Davidg | 34 comments Book one, chapter seven: Liz ".....some of its better than you'd expect but most of its crap"
She just nailed my feeling about the big two. I can't believe I didn't read this before now. The writing is incredible. I haven't read the above comments yet but I will join this conversation as soon as I finish the book.

Trike | 110 comments I didn't like this book much at all. The few cool moments that happen can't overcome the story's overall mess and the lack of character development.

Since I had no connection to this character, I never felt the tug of nostalgia when small bits of fan service popped up.

Robert Wright (rhwright) | 294 comments @Trike - to each their own, but I am not seeing the "mess" or character problems. Can you elucidate?

Admittedly, a lot of what is here is laying pipe for later issues, especially in the concluding Moore issues in volume 3. So it can feel like not much is going on. The portions that are collected from the shorter Warrior issues have a different pacing and can be a bit jarringly episodic in comparison.

Even more than Watchmen, I think, this story does a good job at placing fantastic characters in a real world. Moran's job and domestic situation felt very natural and had a great degree of verisimilitude. Then, the fantastic is injected into it. And the ramifications are much more real than the typical superhero paradigm. When they use their powers, it's like a natural disaster. Moran's relationships change. It's not just the typical Marvel-style "I'm Spider-man, but my life as Peter Parker still sucks" realism, but a step further than that.

One question that did come to my mind in this read through: Johnny Bates (Kid Miracleman) retained his powers and founded Sunburst Cybernertics. What was his plan before Miracleman reappeared? He hadn't publicly used his powers, that we know of. Was he just content to be a tech billionaire? Or was there some other plan in mind that got derailed? I don't remember this being brought up in later issues or explained.

Also, anyone notice how the idea around Bates growing up in his super-powered form while his younger form is in stasis has an obvious influence on Waid's use of Captain Marvel in Kingdom Come?

I guess that's why this story might seem run-of-the-mill from a modern perspective. So much of the thought Moore puts into the concept and its execution was groundbreaking at the time and has become common storytelling today. Personally, I still think it stands among the best and is better than most of what has followed in its wake.

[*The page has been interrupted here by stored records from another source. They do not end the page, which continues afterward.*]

(** X24: when the handler of GET replies, the status is 200 and the
    reply lists one reaction per row that the SELECT for the parsed
    livestream id returned, in the order of the rows. *)
Theorem getReactionsHandler_reply db livestream_id limit status reactions :
  getReactionsHandler db livestream_id limit = Ok (status, reactions) ->
  status = StatusOK
  /\ exists livestreamID limitClause rows,
      ReactionStore.Atoi db livestream_id = inr livestreamID
      /\ (limit = ""%string -> limitClause = None)
      /\ ReactionStore.selectReactions db livestreamID limitClause = inr rows
      /\ Forall2 (reactionOfRow db) rows reactions.
Proof.
  unfold getReactionsHandler.
  unfold mbind, outcome_bind, orInternalError, NewHTTPError. intros H.
  destruct (ReactionStore.verifyUserSession db); [discriminate|].
  destruct (ReactionStore.Atoi db livestream_id) as [err|livestreamID] eqn:Hid;
    [discriminate|].
  destruct (ReactionStore.BeginTxx db); [discriminate|].
  assert (Hlimit : exists limitClause,
             (limit = ""%string -> limitClause = None)
             /\ (if String.eqb limit ""
                 then Ok None
                 else match ReactionStore.Atoi db limit with
                      | inl _ => Fail (HTTPError.mk StatusBadRequest
                                         "limit query parameter must be integer")
                      | inr n => Ok (Some n)
                      end) = Ok limitClause).
  { destruct (String.eqb_spec limit "") as [->|Hne]; [by exists None|].
    destruct (ReactionStore.Atoi db limit) as [err|n]; [discriminate|].
    exists (Some n). split; [intros; contradiction|reflexivity]. }
  destruct Hlimit as (limitClause & Hnone & Hlimit). rewrite Hlimit in H.
  destruct (ReactionStore.selectReactions db livestreamID limitClause) as [err|rows]
    eqn:Hrows; [discriminate|].
  destruct (fillReactionsResponse db rows) as [err|rs] eqn:Hfill; [discriminate|].
  destruct (ReactionStore.Commit db); [discriminate|].
  injection H as <- <-. split; [reflexivity|].
  exists livestreamID, limitClause, rows.
  repeat split; try assumption. by apply fillReactionsResponse_rows.
Qed.


(** X26: when the handler of POST replies, the status is 201 and the
    reaction carries the id that the store assigned to the inserted
    row, the emoji name of the request and the time of the handler. *)
Theorem postReactionHandler_reply db livestream_id status reaction :
  postReactionHandler db livestream_id = Ok (status, reaction) ->
  status = StatusCreated
  /\ exists livestreamID req reactionID,
      ReactionStore.Atoi db livestream_id = inr livestreamID
      /\ ReactionStore.decodeBody db = inr (Some req)
      /\ ReactionStore.insertReaction db
           (ReactionModel.mk 0 (PostReactionRequest.EmojiName req)
              (ReactionStore.sessionUserID db) livestreamID (ReactionStore.now db))
         = inr (inr reactionID)
      /\ Reaction.ID reaction = reactionID
      /\ Reaction.EmojiName reaction = PostReactionRequest.EmojiName req
      /\ Reaction.CreatedAt reaction = ReactionStore.now db.
Proof.
  unfold postReactionHandler.
  unfold mbind, outcome_bind, orInternalError, NewHTTPError. intros H.
  destruct (ReactionStore.Atoi db livestream_id) as [err|livestreamID] eqn:Hid;
    [discriminate|].
  destruct (ReactionStore.verifyUserSession db); [discriminate|].
  destruct (ReactionStore.decodeBody db) as [err|[req|]] eqn:Hreq; [discriminate| |].
  - destruct (ReactionStore.BeginTxx db); [discriminate|].
    destruct (ReactionStore.insertReaction db _) as [err|[err|reactionID]] eqn:Hinsert;
      [discriminate|discriminate|].
    simpl in H.
    destruct (fillReactionResponse db _) as [err|r] eqn:Hfill; [discriminate|].
    destruct (ReactionStore.Commit db); [discriminate|].
    injection H as <- <-. split; [reflexivity|].
    exists livestreamID, req, reactionID.
    unfold fillReactionResponse, mbind, result_bind in Hfill.
    repeat case_match; try discriminate.
    injection Hfill as <-. simpl. repeat split; (reflexivity || assumption).
  - destruct (ReactionStore.BeginTxx db); discriminate.
Qed.
End ReactionFacts.

(** ** The reaction properties at the sample stores *)


Lemma fillReactionsResponse_missing_row_witness :
  exists err, fillReactionsResponse missingUserReactionStore sampleReactionModels = inl err.
Proof.
  apply (proj1 (fillReactionsResponse_missing_row missingUserReactionStore
                  sampleReactionModels) [UserModel.mk 1 "alice"] eq_refl).
  exists (ReactionModel.mk 21 "heart" 2 3 1699999999). split; [member|].
  simpl. intros [H|[]]. discriminate H.
Defined.

Lemma fillReactionsResponse_agrees_with_each_witness :
  fillReactionsResponse sampleReactionStore sampleReactionModels
  = fillEachReaction sampleReactionStore sampleReactionModels.
Proof.
  apply (fillReactionsResponse_agrees_with_each sampleReactionStore sampleReactionModels
           [UserModel.mk 1 "alice"; UserModel.mk 2 "bob"] [LivestreamModel.mk 3]
           eq_refl eq_refl).
  - intros u [<-|[<-|[]]]; reflexivity.
  - intros l [<-|[]]; reflexivity.
  - intros m [<-|[<-|[]]]; simpl; tauto.
Defined.

Lemma getReactionsHandler_reply_witness :
  200 = StatusOK
  /\ exists livestreamID limitClause rows,
      ReactionStore.Atoi sampleReactionStore "3" = inr livestreamID
      /\ (""%string = ""%string -> limitClause = None)
      /\ ReactionStore.selectReactions sampleReactionStore livestreamID limitClause = inr rows
      /\ Forall2 (reactionOfRow sampleReactionStore) rows
           [Reaction.mk 21 "heart" "bob"%string 3 1699999999;
            Reaction.mk 20 "smile" "alice"%string 3 1699999998].
Proof.
  apply (getReactionsHandler_reply sampleReactionStore "3"%string ""%string 200).
  vm_compute. reflexivity.
Defined.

Davidg | 34 comments I enjoyed this so much I rushed into reading the next two volumes. They were better than a lot of comics I read but I felt that they didn't live up to the promise of this initial series. I was absolutely gripped by the poetry of Moore's writing which I'd have to concede was quite overdone by volume 3.
The limitations of the artwork that had put me off reading this for so long did not take away from the exciting action scenes during his first encounter with Bates. In fact I don't think the art in this first volume could be improved upon.
Overall this volume was up there with the best superhero books I have ever read and its influence can be traced through many of my other favourites.